**WORK INSTRUCTION**
Repeat only the lines below from the one containing "Hn' & _ & Hok)." through the one containing "unfold max_offset in", inclusive, exactly as written.

TASK INPUT START

(** * wrappy.base: configuration, logger, notifier and order-history files

    A shallow embedding of [src/wrappy/base.py] (classes [Log], [Notify] and
    [BotBase]) together with the properties stated about it.

    Python objects are records, one per class layer; a method that assigns
    attributes of [self] is a computation over the pair of the object and the
    world, a method that only reads [self] is a computation over the world.
    Exceptions are values of [exn]; [try ... except C] is [try_], which
    selects the first clause whose class the exception is an instance of.
    Everything the process does to its surroundings (standard error, the
    [logging] registry, HTTP requests, files) is recorded in the [World];
    what the surroundings answer is given by a [Runtime], and every
    property below is proved for every [Runtime].

    [wrappy/logfile.py] (class [OrderHistory]) and [wrappy/time_util.py]
    ([now_jst_str]) are imported by the module but are not among the
    sources: the class is modelled from the spec, and the day string is an
    argument of the methods that read the clock. *)

From Stdlib Require Import ZArith String Ascii.
From Stdlib Require Import Floats.SpecFloat.
From stdpp Require Import gmap strings list.
Lemma backup_chunks_sound (source : bytes) (ids : list Z) (b n b' n' : Level.t)
    (r : result unit) :
  sound chunk_size md5 b -> sound chunk_size md5 n ->
  backup_chunks chunk_size md5 source ids (b, n) = ((b', n'), r) ->
  sound chunk_size md5 b' /\ sound chunk_size md5 n'
  /\ (forall j, ~ In (Z.of_nat j) ids ->
        Index.dict_get (entries b') j = Index.dict_get (entries b) j
        /\ chunk_data b' j = chunk_data b j
        /\ Index.dict_get (entries n') j = Index.dict_get (entries n) j
        /\ chunk_data n' j = chunk_data n j)
  /\ ((forall i, In i ids ->
         (0 <= i)%Z /\ Z.to_nat i < chunks_of chunk_size source) ->
      r = Ok tt).
Proof.
  revert b n. induction ids as [|i ids IH]; intros b n Hb Hn; cbn [backup_chunks].
  - intros [= <- <- <-]. split; [assumption|]. split; [assumption|].
    split; [|reflexivity].
    intros j _. split; [reflexivity|]. split; [reflexivity|]. split; reflexivity.
  - destruct (backup_chunk chunk_size md5 source (b, n) i) as [[b1 n1] r1] eqn:E.
    destruct (backup_chunk_sound source b n b1 n1 i r1 Hb Hn E)
      as (Hb1 & Hn1 & Hf1 & Hok1).
    destruct r1 as [[]|e].
    + intros H. destruct (IH b1 n1 Hb1 Hn1 H) as (Hb' & Hn' & Hf & Hok).
      split; [assumption|]. split; [assumption|]. split.
      * intros j Hj.
        destruct (Hf j) as (H1 & H2 & H3 & H4); [intros Hin; apply Hj; now right|].
        destruct (Hf1 j) as (G1 & G2 & G3 & G4); [intros Heq; apply Hj; now left|].
        repeat split; congruence.
      * intros Hall. apply Hok. intros k Hk. apply Hall. now right.
    + intros [= <- <- <-].
      split; [assumption|]. split; [assumption|]. split.
      * intros j Hj. apply Hf1. intros Heq. apply Hj. now left.
      * intros Hall. destruct (Hall i (or_introl eq_refl)) as [H0 Hlt].
        specialize (Hok1 H0 Hlt). discriminate.
Qed.

(** The chunk ids hints inside the source select are chunk ids of the
    source. *)
Lemma hints_inside_chunks (hints : list (Z * Z)) (source : bytes) (i : Z) :
  hints_inside hints (List.length source) ->
  In i (chunks_from_hints hints (Z.of_nat chunk_size)) ->
  (0 <= i)%Z /\ Z.to_nat i < chunks_of chunk_size source.
Proof.
  intros Hin Hi. apply chunks_from_hints_spec in Hi.
  destruct Hi as (o & len & Hh & Hlo & Hhi).
  unfold hints_inside in Hin. rewrite Forall_forall in Hin.
  specialize (Hin _ Hh). cbn [fst snd] in Hin. destruct Hin as (Ho & Hlen & Hend).
  set (c := Z.of_nat chunk_size) in *.
  assert (Hc : (0 < c)%Z) by (subst c; lia).
  assert (H0 : (0 <= o / c)%Z) by (apply Z.div_pos; lia).
  split; [lia|].
  unfold chunks_of. apply ceil_div_lt; [assumption|].
  assert (Hq : (i * c <= o + (len - 1))%Z).
  { pose proof (Z.mul_div_le o c Hc) as H1.
    pose proof (Z.mul_div_le (len - 1) c Hc) as H2. nia. }
  apply Nat2Z.inj_lt. rewrite Nat2Z.inj_mul, Z2Nat.id by lia. fold c. lia.
Qed.

(** The body of a backup. *)
Lemma backup_body_sound (source : bytes) (hints : option (list (Z * Z)))
    (b n b' n' : Level.t) (r : result unit) :
  sound chunk_size md5 b -> sound chunk_size md5 n ->
  backup_body chunk_size md5 source hints (b, n) = ((b', n'), r) ->
  sound chunk_size md5 b' /\ sound chunk_size md5 n'
  /\ (forall h hs j, given hints = h :: hs ->
        ~ In (Z.of_nat j) (chunks_from_hints (h :: hs) (Z.of_nat chunk_size)) ->
        Index.dict_get (entries b') j = Index.dict_get (entries b) j
        /\ chunk_data b' j = chunk_data b j
        /\ Index.dict_get (entries n') j = Index.dict_get (entries n) j)
  /\ (Level.size n <= Level.size b ->
      Level.size b <= List.length source ->
      hints_inside (given hints) (List.length source) ->
      r = Ok tt).
Proof.
  intros Hb Hn. unfold backup_body.
  destruct (chunk_size =? 0) eqn:E0; [apply Nat.eqb_eq in E0; lia|].
  destruct (Level.set_size n (Level.size b)) as [n1|e] eqn:En.
  2:{ intros [= <- <- <-]. split; [assumption|]. split; [assumption|].
      split; [intros; now repeat split|].
      intros Hle _ _. unfold Level.set_size in En. fold (Level.size n) in En.
      destruct (Level.size b <? Level.size n) eqn:E; [|discriminate].
      apply Nat.ltb_lt in E. lia. }
  pose proof (set_size_keeps_sound _ _ _ En Hn) as Hn1.
  apply set_size_slots in En. destruct En as (Hdn & Hen & _).
  destruct (Level.set_size b (List.length source)) as [b1|e] eqn:Eb.
  2:{ intros [= <- <- <-]. split; [assumption|]. split; [assumption|].
      split; [intros; rewrite Hen; now repeat split|].
      intros _ Hle _. unfold Level.set_size in Eb. fold (Level.size b) in Eb.
      destruct (List.length source <? Level.size b) eqn:E; [|discriminate].
      apply Nat.ltb_lt in E. lia. }
  pose proof (set_size_keeps_sound _ _ _ Eb Hb) as Hb1.
  apply set_size_slots in Eb. destruct Eb as (Hdb & Heb & _).
  assert (Hcd : forall j, chunk_data b1 j = chunk_data b j).
  { intros j. apply chunk_data_ext; [assumption | now rewrite Heb]. }
  destruct (given hints) as [|h hs] eqn:Eh.
  - intros H.
    destruct (backup_chunks_sound _ _ _ _ _ _ _ Hb1 Hn1 H) as (Hb' & Hn' & _ & Hok).
    split; [assumption|]. split; [assumption|].
    split; [intros ? ? ? [=]|].
    intros _ _ _. apply Hok. intros i Hi.
    rewrite range_of_nat in Hi. apply in_map_iff in Hi.
    destruct Hi as (k & <- & Hk). apply in_seq in Hk.
    rewrite Nat2Z.id. unfold chunks_of. split; lia.
  - destruct (_ <? _)%Z eqn:Emax.
    + intros [= <- <- <-]. split; [assumption|]. split; [assumption|].
      split; [intros; rewrite Hcd, Heb, Hen; now repeat split|].
      intros _ _ Hin. exfalso. apply Z.ltb_lt in Emax.
      assert (Hmax : forall (xs : list Z) (x m : Z),
                (x <= m)%Z -> Forall (fun y => (y <= m)%Z) xs ->
                (fold_left Z.max xs x <= m)%Z).
      { induction xs as [|y xs IHxs]; intros x m Hx Hall; cbn; [assumption|].
        inversion Hall; subst. apply IHxs; [lia | assumption]. }
      unfold max_offset in Emax. cbn [map] in Emax.
      unfold hints_inside in Hin. inversion Hin as [|? ? Hh Hhs]; subst.
      apply Z.lt_nge in Emax. apply Emax. apply Hmax; [lia|].
      rewrite Forall_map. eapply Forall_impl; [|exact Hhs].
      cbn. intros; lia.
    + intros H.
      destruct (backup_chunks_sound _ _ _ _ _ _ _ Hb1 Hn1 H) as (Hb' & Hn' & Hf & Hok).
      split; [assumption|]. split; [assumption|]. split.
      * intros h' hs' j [= <- <-] Hj. destruct (Hf j Hj) as (H1 & H2 & H3 & _).
        rewrite H1, H2, H3, Hcd, Heb, Hen. now repeat split.
      * intros _ _ Hin. apply Hok. intros i Hi.
        now apply (hints_inside_chunks (h :: hs) source i).
Qed.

TASK INPUT END

**COMPLETED EXERCISE**
    destruct (backup_chunks_sound _ _ _ _ _ _ _ Hb1 Hn1 H) as (Hb' & Hn' & _ & Hok).
    split; [assumption|]. split; [assumption|].
    split; [intros ? ? ? [=]|].
    intros _ _ _. apply Hok. intros i Hi.
    rewrite range_of_nat in Hi. apply in_map_iff in Hi.
    destruct Hi as (k & <- & Hk). apply in_seq in Hk.
    rewrite Nat2Z.id. unfold chunks_of. split; lia.
  - destruct (_ <? _)%Z eqn:Emax.
    + intros [= <- <- <-]. split; [assumption|]. split; [assumption|].
      split; [intros; rewrite Hcd, Heb, Hen; now repeat split|].
      intros _ _ Hin. exfalso. apply Z.ltb_lt in Emax.
      assert (Hmax : forall (xs : list Z) (x m : Z),
                (x <= m)%Z -> Forall (fun y => (y <= m)%Z) xs ->
                (fold_left Z.max xs x <= m)%Z).
      { induction xs as [|y xs IHxs]; intros x m Hx Hall; cbn; [assumption|].
        inversion Hall; subst. apply IHxs; [lia | assumption]. }
      unfold max_offset in Emax. cbn [map] in Emax.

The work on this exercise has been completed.